Breakthrough in Neuroscience
For those of you who have asked for a change of topic, here is an interesting article about an advance in neuroscience: a British physician apparently can communicate with a patient diagnosed as being brain-dead (persistent vegetative state) through an MRI system. (hat tip to Mark Shea.)
Adrian Owen still gets animated when he talks about patient 23. The patient was only 24 years old when his life was devastated by a car accident. Alive but unresponsive, he had been languishing in what neurologists refer to as a vegetative state for five years, when Owen, a neuro-scientist then at the University of Cambridge, UK, and his colleagues at the University of Liège in Belgium, put him into a functional magnetic resonance imaging (fMRI) machine and started asking him questions.
Incredibly, he provided answers.
A change in blood flow to certain parts of the man’s injured brain convinced Owen that patient 23 was conscious and able to communicate. It was the first time that anyone had exchanged information with someone in a vegetative state.
Patients in these states have emerged from a coma and seem awake. Some parts of their brains function, and they may be able to grind their teeth, grimace or make random eye movements. They also have sleep–wake cycles. But they show no awareness of their surroundings, and doctors have assumed that the parts of the brain needed for cognition, perception, memory and intention are fundamentally damaged. They are usually written off as lost.
Owen’s discovery, reported in 2010, caused a media furore. …

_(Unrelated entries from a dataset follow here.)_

(* ===== verification/CreditPermit.v ===== *)
(** * CreditPermit: signed offline allowances

    Models [crates/mini-settlement/src/credit_permit.rs].  A permit
    authorises a device to sign IOUs up to a total, inside a window of
    heights; an honest wallet signs the next IOU only through a journal that
    compares and records its use.  The trait [CreditUseJournal] is a class
    over the journal's state. *)

From Stdlib Require Import ZArith Lia.
From stdpp Require Import base list gmap sets strings.
From S2P Require Import Prelude Codec Crypto Settlement.
Open Scope Z_scope.

Definition PERMIT_DOMAIN : bytes := lit "mini-settlement/offline-credit-permit/v1".
Definition IOU_DOMAIN : bytes := lit "mini-settlement/offline-credit-iou/v1".

Inductive CreditSignatureError :=
| CsUnsupportedSuite | CsInvalidTerms | CsWrongNetwork | WrongBorrower | WrongPermit | CsBadSignature | CsOutsideWindow
| AllowanceExhausted | JournalFailure | CsMalformedEncoding.
#[global] Instance CreditSignatureError_eq_dec : EqDecision CreditSignatureError.
Proof. solve_decision. Defined.

Record CreditPermitTerms := mkPermitTerms {
  pt_network_id : bytes;
  pt_policy_revision : bytes;
  pt_serial : bytes;
  pt_borrower_key : bytes;
  pt_limit_micro : Z;
  pt_issued_height : Z;
  pt_valid_through_height : Z;
}.
#[global] Instance CreditPermitTerms_eq_dec : EqDecision CreditPermitTerms.
Proof. solve_decision. Defined.
Record SignedCreditPermit := mkSignedPermit { sp_terms : CreditPermitTerms; sp_signature : Signature }.
Record VerifiedCreditPermit := mkVerifiedPermit { vp_terms : CreditPermitTerms; vp_id : bytes }.
#[global] Instance VerifiedCreditPermit_eq_dec : EqDecision VerifiedCreditPermit.
Proof. solve_decision. Defined.

Record CreditIouTerms := mkIouTerms {
  it_permit_id : bytes;
  it_sequence : Z;
  it_payee_commitment : bytes;
  it_amount_micro : Z;
}.
Record SignedCreditIou := mkSignedIou { si_terms : CreditIouTerms; si_signature : Signature }.
Record VerifiedCreditIou := mkVerifiedIou { vi_terms : CreditIouTerms; vi_digest : bytes }.

Definition zero_32 : bytes := replicate 32 0.

Definition permit_message (t : CreditPermitTerms) : bytes :=
  PERMIT_DOMAIN ++ pt_network_id t ++ pt_policy_revision t ++ pt_serial t ++ pt_borrower_key t ++
  w_u64 (pt_limit_micro t) ++ w_u64 (pt_issued_height t) ++ w_u64 (pt_valid_through_height t).
Definition iou_message (t : CreditIouTerms) : bytes :=
  IOU_DOMAIN ++ it_permit_id t ++ w_u64 (it_sequence t) ++ it_payee_commitment t ++ w_u64 (it_amount_micro t).

(** [bytes.starts_with(domain)]. *)
Definition starts_with (domain b : bytes) : bool := bool_decide (take (length domain) b = domain).
(** [take(bytes, &mut at)], in range because the length was checked. *)
Definition cs_take (n : nat) : parser CreditSignatureError bytes := r_take CsMalformedEncoding n.
Definition cs_u64 : parser CreditSignatureError Z := s ← cs_take 8; mret (from_be_bytes s).

Section CreditPermit.
Context {P : Primitives}.

(** [valid_through_height - issued_height] is reached only when it does not
    wrap. *)
Definition permit_validate (t : CreditPermitTerms) (max_height_span : Z) : result CreditSignatureError unit :=
  _ ← fail_if ((pt_limit_micro t =? 0) || bool_decide (pt_serial t = zero_32) ||
        bool_decide (pt_policy_revision t = zero_32) || (pt_valid_through_height t <=? pt_issued_height t) ||
        (max_height_span <? pt_valid_through_height t - pt_issued_height t)) CsInvalidTerms;
  _ ← map_err (fun _ => CsInvalidTerms) (VerifyingKey_from_suite_bytes DEFAULT_SUITE (pt_borrower_key t));
  Ok tt.

Definition permit_encode (p : SignedCreditPermit) : result CreditSignatureError bytes :=
  _ ← fail_if (negb (bool_decide (sig_suite (sp_signature p) = DEFAULT_SUITE))) CsUnsupportedSuite;
  Ok (permit_message (sp_terms p) ++ sig_bytes (sp_signature p)).
Definition read_permit_terms : parser CreditSignatureError CreditPermitTerms :=
  _ ← cs_take (length PERMIT_DOMAIN);
  network_id ← cs_take 32;
  policy_revision ← cs_take 32;
  serial ← cs_take 32;
  borrower_key ← cs_take 32;
  limit_micro ← cs_u64;
  issued_height ← cs_u64;
  valid_through_height ← cs_u64;
  mret (mkPermitTerms network_id policy_revision serial borrower_key limit_micro issued_height valid_through_height).
(** [&bytes[at..]]. *)
Definition unread (r : Reader) : bytes := drop (rpos r) (rbuf r).
Definition permit_decode (b : bytes) : result CreditSignatureError SignedCreditPermit :=
  _ ← fail_if (negb (length b =? length PERMIT_DOMAIN + 128 + 24 + 64)%nat || negb (starts_with PERMIT_DOMAIN b))
        CsMalformedEncoding;
  '(terms, r) ← read_permit_terms (Reader_new b);
  signature ← map_err (fun _ => CsMalformedEncoding) (Signature_from_suite_bytes DEFAULT_SUITE (unread r));
  Ok (mkSignedPermit terms signature).

Definition sign_credit_permit (issuer : SigningKey) (terms : CreditPermitTerms) (max_height_span : Z) :
    result CreditSignatureError SignedCreditPermit :=
  _ ← fail_if (negb (bool_decide (sk_suite issuer = DEFAULT_SUITE))) CsUnsupportedSuite;
  _ ← permit_validate terms max_height_span;
  Ok (mkSignedPermit terms (sk_sign issuer (permit_message terms))).

Definition verify_credit_permit (p : SignedCreditPermit) (authorized_issuer : VerifyingKey) (network_id : bytes)
    (max_height_span : Z) : result CreditSignatureError VerifiedCreditPermit :=
  _ ← fail_if (negb (bool_decide (vk_suite authorized_issuer = DEFAULT_SUITE)) ||
        negb (bool_decide (sig_suite (sp_signature p) = DEFAULT_SUITE))) CsUnsupportedSuite;
  _ ← fail_if (negb (bool_decide (pt_network_id (sp_terms p) = network_id))) CsWrongNetwork;
  _ ← permit_validate (sp_terms p) max_height_span;
  let message := permit_message (sp_terms p) in
  _ ← map_err (fun _ => CsBadSignature) (vk_verify authorized_issuer message (sp_signature p));
  Ok (mkVerifiedPermit (sp_terms p) (digest Blake3 message)).

Definition iou_validate (t : CreditIouTerms) (permit : VerifiedCreditPermit) : result CreditSignatureError unit :=
  _ ← fail_if (negb (bool_decide (it_permit_id t = vp_id permit))) WrongPermit;
  fail_if ((it_amount_micro t =? 0) || (pt_limit_micro (vp_terms permit) <? it_amount_micro t) ||
    bool_decide (it_payee_commitment t = zero_32)) CsInvalidTerms.

Definition iou_encode (i : SignedCreditIou) : result CreditSignatureError bytes :=
  _ ← fail_if (negb (bool_decide (sig_suite (si_signature i) = DEFAULT_SUITE))) CsUnsupportedSuite;
  Ok (iou_message (si_terms i) ++ sig_bytes (si_signature i)).
Definition read_iou_terms : parser CreditSignatureError CreditIouTerms :=
  _ ← cs_take (length IOU_DOMAIN);
  permit_id ← cs_take 32;
  sequence ← cs_u64;
  payee_commitment ← cs_take 32;
  amount_micro ← cs_u64;
  mret (mkIouTerms permit_id sequence payee_commitment amount_micro).
Definition iou_decode (b : bytes) : result CreditSignatureError SignedCreditIou :=
  _ ← fail_if (negb (length b =? length IOU_DOMAIN + 32 + 8 + 32 + 8 + 64)%nat || negb (starts_with IOU_DOMAIN b))
        CsMalformedEncoding;
  '(terms, r) ← read_iou_terms (Reader_new b);
  signature ← map_err (fun _ => CsMalformedEncoding) (Signature_from_suite_bytes DEFAULT_SUITE (unread r));
  Ok (mkSignedIou terms signature).

Definition sign_credit_iou (borrower : SigningKey) (permit : VerifiedCreditPermit) (terms : CreditIouTerms) :
    result CreditSignatureError SignedCreditIou :=
  _ ← fail_if (negb (bool_decide (sk_suite borrower = DEFAULT_SUITE))) CsUnsupportedSuite;
  _ ← fail_if (negb (bool_decide (vk_bytes (verifying_key borrower) = pt_borrower_key (vp_terms permit)))) WrongBorrower;
  _ ← iou_validate terms permit;
  Ok (mkSignedIou terms (sk_sign borrower (iou_message terms))).

Definition verify_credit_iou (i : SignedCreditIou) (permit : VerifiedCreditPermit) (observed_height : Z) :
    result CreditSignatureError VerifiedCreditIou :=
  _ ← fail_if (negb (bool_decide (sig_suite (si_signature i) = DEFAULT_SUITE))) CsUnsupportedSuite;
  _ ← iou_validate (si_terms i) permit;
  _ ← fail_if ((observed_height <? pt_issued_height (vp_terms permit)) ||
        (pt_valid_through_height (vp_terms permit) <? observed_height)) CsOutsideWindow;
  key ← map_err (fun _ => CsInvalidTerms) (VerifyingKey_from_suite_bytes DEFAULT_SUITE (pt_borrower_key (vp_terms permit)));
  let message := iou_message (si_terms i) in
  _ ← map_err (fun _ => CsBadSignature) (vk_verify key message (si_signature i));
  Ok (mkVerifiedIou (si_terms i) (digest Blake3 message)).

(** ** The journal *)
Record CreditUse := mkCreditUse { cu_signed_micro : Z; cu_next_sequence : Z }.
#[global] Instance CreditUse_eq_dec : EqDecision CreditUse.
Proof. solve_decision. Defined.
Definition CreditUse_default : CreditUse := mkCreditUse 0 0.

(** The trait: [load] reads, [compare_and_record] also gives the journal it
    leaves. *)
Class CreditUseJournal (J : Type) := {
  load : J -> bytes -> result CreditSignatureError CreditUse;
  compare_and_record : J -> CreditUse -> CreditUse -> SignedCreditIou -> result CreditSignatureError bool * J;
}.

Definition sign_next_credit_iou `{CreditUseJournal J} (borrower : SigningKey) (permit : VerifiedCreditPermit)
    (amount_micro : Z) (payee_commitment : bytes) (journal : J) : result CreditSignatureError SignedCreditIou * J :=
  let staged :=
    prior ← load journal (vp_id permit);
    signed_micro ← ok_or (checked_add U64_MAX (cu_signed_micro prior) amount_micro) AllowanceExhausted;
    _ ← fail_if (pt_limit_micro (vp_terms permit) <? signed_micro) AllowanceExhausted;
    next_sequence ← ok_or (checked_add U64_MAX (cu_next_sequence prior) 1) AllowanceExhausted;
    coupon ← sign_credit_iou borrower permit
      (mkIouTerms (vp_id permit) (cu_next_sequence prior) payee_commitment amount_micro);
    Ok (prior, mkCreditUse signed_micro next_sequence, coupon) in
  match staged with
  | Err e => (Err e, journal)
  | Ok (prior, next, coupon) =>
      let '(recorded, journal) := compare_and_record journal prior next coupon in
      (match recorded with
       | Err e => Err e
       | Ok false => Err JournalFailure
       | Ok true => Ok coupon
       end, journal)
  end.

End CreditPermit.
(** ** The manifest *)
Lemma parses_fields m : manifest_typed m -> roster_valid m -> parses manifest_fields (manifest_body m) (m, SIGNER_COUNT, THRESHOLD).
Proof.
  intros [] Hv. unfold manifest_fields, manifest_body. pose proof (rv_length _ Hv) as Hl.
  assert (U16_MAX = 65535) as HU by done.
  eapply parses_bind; [by apply parses_array|]. eapply parses_bind; [by apply parses_be16|].
  eapply parses_bind; [by apply (parses_u64 (InvalidManifest "truncated fixed field"))|].
  eapply parses_bind; [by apply (parses_u32 (InvalidManifest "truncated fixed field"))|].
  eapply parses_bind; [apply parses_be16; done|]. eapply parses_bind; [apply parses_be16; done|].
  eapply parses_bind; [by apply parses_str|]. eapply parses_lift; [by rewrite bool_decide_eq_true_2|].
  eapply parses_bind; [apply parses_be16; rewrite Hl; done|]. rewrite Hl. eapply parses_lift; [done|].
  eapply parses_bind.
  { change (Z.to_nat (Z.of_nat 11)) with 11%nat. rewrite <- Hl. apply parses_repeat, Forall_forall. intros p Hp. apply parses_participant.
    - by eapply Forall_forall in Hp.
    - pose proof (rv_suites _ Hv) as Hs. rewrite Forall_forall in Hs. by apply Hs. }
  eapply parses_bind; [by apply parses_array|].
  eapply parses_bind; [by apply (parses_u64 (InvalidManifest "truncated fixed field"))|].
  eapply parses_bind; [by apply parses_array|]. eapply parses_bind; [by apply parses_array|].
  eapply parses_bind_nil; [by apply (parses_u64 (InvalidManifest "truncated fixed field"))|]. destruct m. apply parses_ret.
Qed.
#[local] Instance canonical_members n : Canonical (r_repeat n participant_decode) (fun l => concat (map participant_encode l)).
Proof. intros r l r' Hok H. by apply (r_repeat_consumes _ participant_encode) in H as [? _]; [|apply _|]. Qed.
Lemma fields_typed r m sc th r' : bytes_ok (rbuf r) -> manifest_fields r = Ok (m, sc, th, r') -> manifest_typed m.
Proof.
  intros Hok H. unfold manifest_fields in H. parse_inv. repeat canon_step. repeat match goal with H : (_, _, _) = (_, _, _) |- _ => injection H as -> -> -> end.
  repeat match goal with
  | H : read_array _ _ = Ok _ |- _ => apply array_length in H
  | H : read_u16 _ = Ok _ |- _ => apply read_u16_consumes in H as [_ ?]; [|done]
  | H : read_u64 _ = Ok _ |- _ => apply (r_u64_consumes (InvalidManifest "truncated fixed field")) in H as [_ ?]; [|done]
  | H : read_u32 _ = Ok _ |- _ => apply (r_u32_consumes (InvalidManifest "truncated fixed field")) in H as [_ ?]; [|done]
  end.
  split; try done. cbn. eapply (r_repeat_Forall participant_decode participant_encode); [apply _|apply participant_decode_typed| |eassumption]. done.
Qed.
Lemma decode_encode m : manifest_typed m -> manifest_validate m = Ok tt -> manifest_decode (manifest_encode m) = Ok m.
Proof.
  intros Ht Hv. unfold manifest_decode, manifest_encode. set (body := manifest_body m).
  assert (take 19 (MANIFEST_MAGIC ++ w_u8 1 ++ body) = MANIFEST_MAGIC) as -> by apply (take_app_length MANIFEST_MAGIC).
  assert (drop 19 (MANIFEST_MAGIC ++ w_u8 1 ++ body) = w_u8 1 ++ body) as -> by apply (drop_app_length MANIFEST_MAGIC).
  rewrite length_app, bool_decide_eq_true_2 by done. change (length MANIFEST_MAGIC) with 19%nat. cbn [Nat.add Nat.ltb Nat.leb negb orb fail_if mbind result_bind].
  with_strategy transparent [w_u8] unfold w_u8. cbn [app head drop]. case_bool_decide; [|done]. cbn [negb fail_if mbind result_bind].
  destruct (parses_new _ _ _ (parses_fields m Ht (proj1 (validate_ok m) Hv))) as (r & Hr & Hf). fold body in Hr. rewrite drop_0, Hr. cbn [mbind result_bind].
  rewrite Hf, !Z.eqb_refl. cbn [negb orb fail_if mbind result_bind]. rewrite Hv. cbn [mbind result_bind].
  rewrite bool_decide_eq_true_2; done.
Qed.
(** C23: The wire form of a ceremony manifest and the manifests are in
    one-to-one correspondence: [decode] returns [m] on the bytes [b] exactly
    when [m] passes [validate] and [b] is what [encode] writes for it.  So a
    manifest that is accepted in any form hashes and signs as itself, and a
    valid manifest survives the wire. *)
Theorem manifest_wire b m : bytes_ok b -> manifest_decode b = Ok m <-> manifest_typed m /\ manifest_validate m = Ok tt /\ manifest_encode m = b.
Proof.
  intros Hok. split; [|by intros (Ht & Hv & <-); apply decode_encode]. unfold manifest_decode. intros H. ok_inv.
  repeat match goal with x : unit |- _ => destruct x end. bool_prop. split; [|done]. eapply fields_typed; [|eassumption].
  by apply Forall_drop, Forall_drop.
Qed.
(** ** The writes *)
Lemma replace_file_outcome d name b d' res : replace_file d name b = (d', res) ->
  (wd_states d' = wd_states d /\ exists e, res = Err e) \/ wd_states d' = <[name := StateFile b]> (wd_states d).
Proof.
  unfold replace_file, replace_state. intros H.
  destruct (wd_states d !! name) as [[]|], (wd_replacements d) as [|[[]|] rs]; cbn in H; injection H as <- <-; cbn; eauto.
Qed.
Lemma replace_ok d name b d' : replace_file d name b = (d', Ok tt) -> wd_states d' = <[name := StateFile b]> (wd_states d).
Proof. intros H. apply replace_file_outcome in H as [[_ [e He]]|]; done. Qed.
Lemma replace_evolves d name b d' res : replace_file d name b = (d', res) -> journal (wd_states d) ->
  evolves (wd_states d) (<[name := StateFile b]> (wd_states d)) -> evolves (wd_states d) (wd_states d').
Proof. intros H J He. apply replace_file_outcome in H as [[-> _]| ->]; [by apply evolves_refl|done]. Qed.
Lemma lowered_refl subject ious : (forall slot i, ious !! slot = Some i -> 0 <= iou_remaining i) -> lowered subject ious ious.
Proof. intros H slot. destruct (ious !! slot) as [i|] eqn:E; [|done]. specialize (H slot i E). repeat split; try done; lia. Qed.
Lemma lowered_trans subject a b c : lowered subject a b -> lowered subject b c -> lowered subject a c.
Proof.
  intros H1 H2 slot. specialize (H1 slot). specialize (H2 slot). destruct (a !! slot), (b !! slot), (c !! slot); try done.
  destruct H1 as (A1 & A2 & A3 & A4 & A5), H2 as (B1 & B2 & B3 & B4 & B5).
  split; [congruence|]. split; [congruence|]. split; [congruence|]. split; [lia|]. intros Hne. rewrite B5, A5; congruence.
Qed.
Lemma due_on_nonneg subject ious : (forall slot i, ious !! slot = Some i -> 0 <= iou_remaining i) ->
  forall order, 0 <= sum_Z (map (due_on subject ious) order).
Proof.
  intros H order. induction order as [|slot order IH]; [done|]. cbn. change (foldr Z.add 0) with sum_Z.
  unfold due_on at 1, owes. destruct (ious !! slot) as [i|] eqn:E; [specialize (H slot i E); case_bool_decide; lia|lia].
Qed.
Lemma due_on_frame subject ious slot i order : slot ∉ order ->
  map (due_on subject (<[slot := i]> ious)) order = map (due_on subject ious) order.
Proof.
  intros Hn. apply map_ext_in. intros s Hs%list_elem_of_In. unfold due_on. rewrite lookup_insert_ne; [done|by intros ->].
Qed.

Lemma repay_spec subject order ious budget acc :
  0 <= budget -> NoDup order -> (forall slot, slot ∈ order -> is_Some (ious !! slot)) ->
  (forall slot i, ious !! slot = Some i -> 0 <= iou_remaining i) ->
  exists ious' left acc', repay subject order ious budget acc = Ok (ious', left, acc ++ acc') /\
    left = budget - paid_out acc' /\ left = Z.max 0 (budget - sum_Z (map (due_on subject ious) order)) /\
    lowered subject ious ious' /\ (forall slot, slot ∉ order -> ious' !! slot = ious !! slot) /\
    total_by (owes subject) ious' = total_by (owes subject) ious - paid_out acc' /\
    Forall (fun r => 0 < rp_amount_micro r) acc' /\ oldest_first subject order ious ious' /\ (budget = 0 -> ious' = ious).
Proof.
  revert ious budget acc. induction order as [|slot order IH]; intros ious budget acc Hb Hn Hin Hr.
  { exists ious, budget, []. cbn. rewrite app_nil_r. unfold paid_out, sum_Z. cbn.
    split; [done|]. split; [lia|]. split; [lia|]. split; [by apply lowered_refl|]. split; [done|]. split; [lia|]. split; [done|].
    split; [|done]. intros n1 n2 s1 s2 i1 _ H. done. }
  apply NoDup_cons in Hn as [Hslot Hn]. destruct (Hin slot ltac:(left)) as [i Ei]. pose proof (Hr slot i Ei) as Hi.
  assert (sum_Z (map (due_on subject ious) (slot :: order)) = owes subject i + sum_Z (map (due_on subject ious) order)) as Esum
    by (cbn; unfold due_on at 1; by rewrite Ei).
  pose proof (due_on_nonneg subject ious Hr order) as Hsum. cbn [repay]. rewrite Esum.
  destruct (Z.eqb_spec budget 0) as [->|Hb0].
  { exists ious, 0, []. rewrite app_nil_r. unfold paid_out. cbn. assert (0 <= owes subject i) by (unfold owes; case_bool_decide; lia).
    split; [done|]. split; [unfold sum_Z; cbn; lia|]. split; [lia|]. split; [by apply lowered_refl|]. split; [done|].
    split; [unfold sum_Z; cbn; lia|]. split; [done|]. split; [|done]. intros n1 n2 s1 s2 i1 _ _ _ Hne. done. }
  unfold expect. rewrite Ei. cbn [ok_or mbind result_bind].
  destruct (negb (bool_decide (iou_subject i = subject)) || (iou_remaining i =? 0)) eqn:Eskip.
  - assert (iou_subject i = subject -> iou_remaining i = 0) as Hz.
    { intros E. rewrite bool_decide_eq_true_2 in Eskip by done. by apply Z.eqb_eq. }
    assert (owes subject i = 0) as -> by (unfold owes; case_bool_decide; auto). rewrite Z.add_0_l.
    destruct (IH ious budget acc Hb Hn) as (ious' & left & acc' & E & H1 & H2 & H3 & H4 & H5 & H6 & H7 & H8);
      [intros; apply Hin; by right|done|]. exists ious', left, acc'.
    split; [done|]. split; [done|]. split; [done|]. split; [done|]. split; [intros s Hs; apply H4; intros ?; apply Hs; by right|].
    split; [done|]. split; [done|]. split; [|done]. intros [|n1] [|n2] s1 s2 i1 Hlt L1 L2 Hne Hi1 Hsub; try lia; cbn in L1, L2.
    + injection L1 as <-. rewrite H4, Ei in Hi1 by done. injection Hi1 as <-. by apply Hz.
    + eapply (H7 n1 n2); try done. lia.
  - apply orb_false_iff in Eskip as [Es Er]. apply negb_false_iff, bool_decide_eq_true_1 in Es. apply Z.eqb_neq in Er.
    assert (owes subject i = iou_remaining i) as Eow by (unfold owes; by rewrite bool_decide_eq_true_2).
    set (amount := Z.min budget (iou_remaining i)). set (i' := mkIou (iou_subject i) (iou_digest i) (iou_payee i) (iou_remaining i - amount)).
    destruct (IH (<[slot := i']> ious) (budget - amount) (acc ++ [mkRepayment (iou_digest i) (iou_payee i) amount]))
      as (ious' & left & acc' & E & H1 & H2 & H3 & H4 & H5 & H6 & H7 & H8); [lia|done| | |].
    { intros s Hs. apply lookup_insert_is_Some'. right. apply Hin. by right. }
    { intros s j [[<- <-]|[_ Hj]]%lookup_insert_Some; [cbn; lia|by eapply Hr]. }
    rewrite due_on_frame in H2 by done. exists ious', left, (mkRepayment (iou_digest i) (iou_payee i) amount :: acc').
    assert (ious' !! slot = Some i') as Eslot by (rewrite H4 by done; apply lookup_insert_eq).
    assert (paid_out (mkRepayment (iou_digest i) (iou_payee i) amount :: acc') = amount + paid_out acc') as Epaid by done.
    rewrite Epaid, Eow. split; [rewrite E, <- app_assoc; done|]. split; [lia|]. split; [lia|]. split.
    { eapply lowered_trans; [|exact H3]. intros s. destruct (decide (slot = s)) as [<-|Hne].
      - rewrite Ei, lookup_insert_eq. cbn. repeat split; try lia. by rewrite Es.
      - rewrite lookup_insert_ne by done. destruct (ious !! s) as [j|] eqn:Ej; [|done]. specialize (Hr s j Ej). repeat split; try done; lia. }
    split; [intros s Hs; rewrite H4 by (intros ?; apply Hs; by right); rewrite lookup_insert_ne; [done|intros ->; apply Hs; left]|].
    split; [rewrite H5, (total_by_update _ _ _ i) by done; rewrite Eow; unfold owes at 2; cbn; rewrite bool_decide_eq_true_2 by done; lia|].
    split; [constructor; [cbn; lia|done]|]. split; [|lia].
    intros [|n1] [|n2] s1 s2 i1 Hlt L1 L2 Hne Hi1 Hsub; try lia; cbn in L1, L2.
    + injection L1 as <-. rewrite Eslot in Hi1. injection Hi1 as <-. cbn. destruct (decide (amount = iou_remaining i)) as [->|Hpart]; [lia|].
      exfalso. apply Hne. rewrite H8 by lia. rewrite lookup_insert_ne; [done|]. intros ->. apply Hslot. by eapply list_elem_of_lookup_2.
    + eapply (H7 n1 n2); try done; [lia|]. rewrite lookup_insert_ne; [done|]. intros ->. apply Hslot. by eapply list_elem_of_lookup_2.
Qed.

Lemma order_total c s : credit_ok c -> sum_Z (map (due_on s (hc_ious c)) (hc_canonical_order c)) = total_by (owes s) (hc_ious c).
Proof.
  intros Hc. assert (hc_canonical_order c ≡ₚ (map_to_list (hc_ious c)).*1) as E.
  { apply NoDup_Permutation; [apply (ck_order c Hc)|apply NoDup_fst_map_to_list|]. intros slot. rewrite (ck_listed c Hc), list_elem_of_fmap.
    split; [intros [i Hi]; exists (slot, i); split; [done|by apply elem_of_map_to_list]|].
    intros ([k i] & -> & Hi). apply elem_of_map_to_list in Hi. by exists i. }
  rewrite E. unfold total_by, map_total. rewrite map_to_list_fmap, <- list_fmap_compose. change (map ?f) with (fmap (M := list) f).
  rewrite <- list_fmap_compose. f_equal. apply list_fmap_ext. intros n [k i] Hi%list_elem_of_lookup_2.
  apply elem_of_map_to_list in Hi. cbn. unfold due_on. by rewrite Hi.
Qed.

… Many researchers disagree with Owen’s contention that these individuals are conscious….
My comment:
As a science fiction writer, the implications have been explored many times in fiction, because we are discussing a possible system of mechanical telepathy. This could affect everything from jurisprudence (what if the system can form a reliable lie detector?) to cybernetics (what if the system could allow a patient to bypass damaged neural tissue and regain control of limbs and life?) The possibilities here are dizzying.
As a philosopher, I assume these are the researchers of the same caliber who earlier proved that men lack free will, because neurological studies show brain activity accompanies the reported awareness of a decision to move a finger. The logical conclusion to draw is that ambiguous neuroscience makes for bad philosophy and worse theology. My warning to experts is not to venture out of the field of your expertise without a warning to your audience, lest they give your words undue weight.
As a loyal son of the Catholic Church, my reaction to the article in general is less than moderate: In your face, culture of death! The science you worship instead of use now has some evidence that you are killing living souls in your grotesque love of euthanasia: and you call us backward and superstitious? We were here before you! You generation of vipers, you selfish bastards, how shall you escape the wrath to come?
When Terri Schiavo was killed in her bed by the state of Florida, and the press and the governor of the state stood by sitting on their hands, ignoring the weeping parents, and the culture of death celebrated in unseemly if not satanic glee, declaring that Schiavo had earned the privilege of starving to death, dying slowly by inches by dehydration.
The generation of vipers was too kind hearted to take a gun to her temple and shoot, as one would do to kill a mad dog or broken-legged horse, or kill her with lethal injection or electrocution as one would do with a condemned criminal, or slit her wrists. Instead, due to the legal nicety which somehow declared feeding and watering a sick person to be “extraordinary life support” we starved her to death.
Now comes this johnny-come-lately scientific evidence to support what the Church has always known: they you cannot write off a living human being “as good as dead” and play God, and grant death, without running an inhuman risk.
To the living patient unable to move or speak and convince her killers that she is still alive, this is a scene out of some Poe terror tale of premature burial. That the killers would decide to kill you slowly by inches, when you cannot even beg for death, merely adds horror to the terror, a grotesque irony, for which the perpetrators will have to pay and double again in purgatory or in hell, when the books of their deeds are opened and read aloud.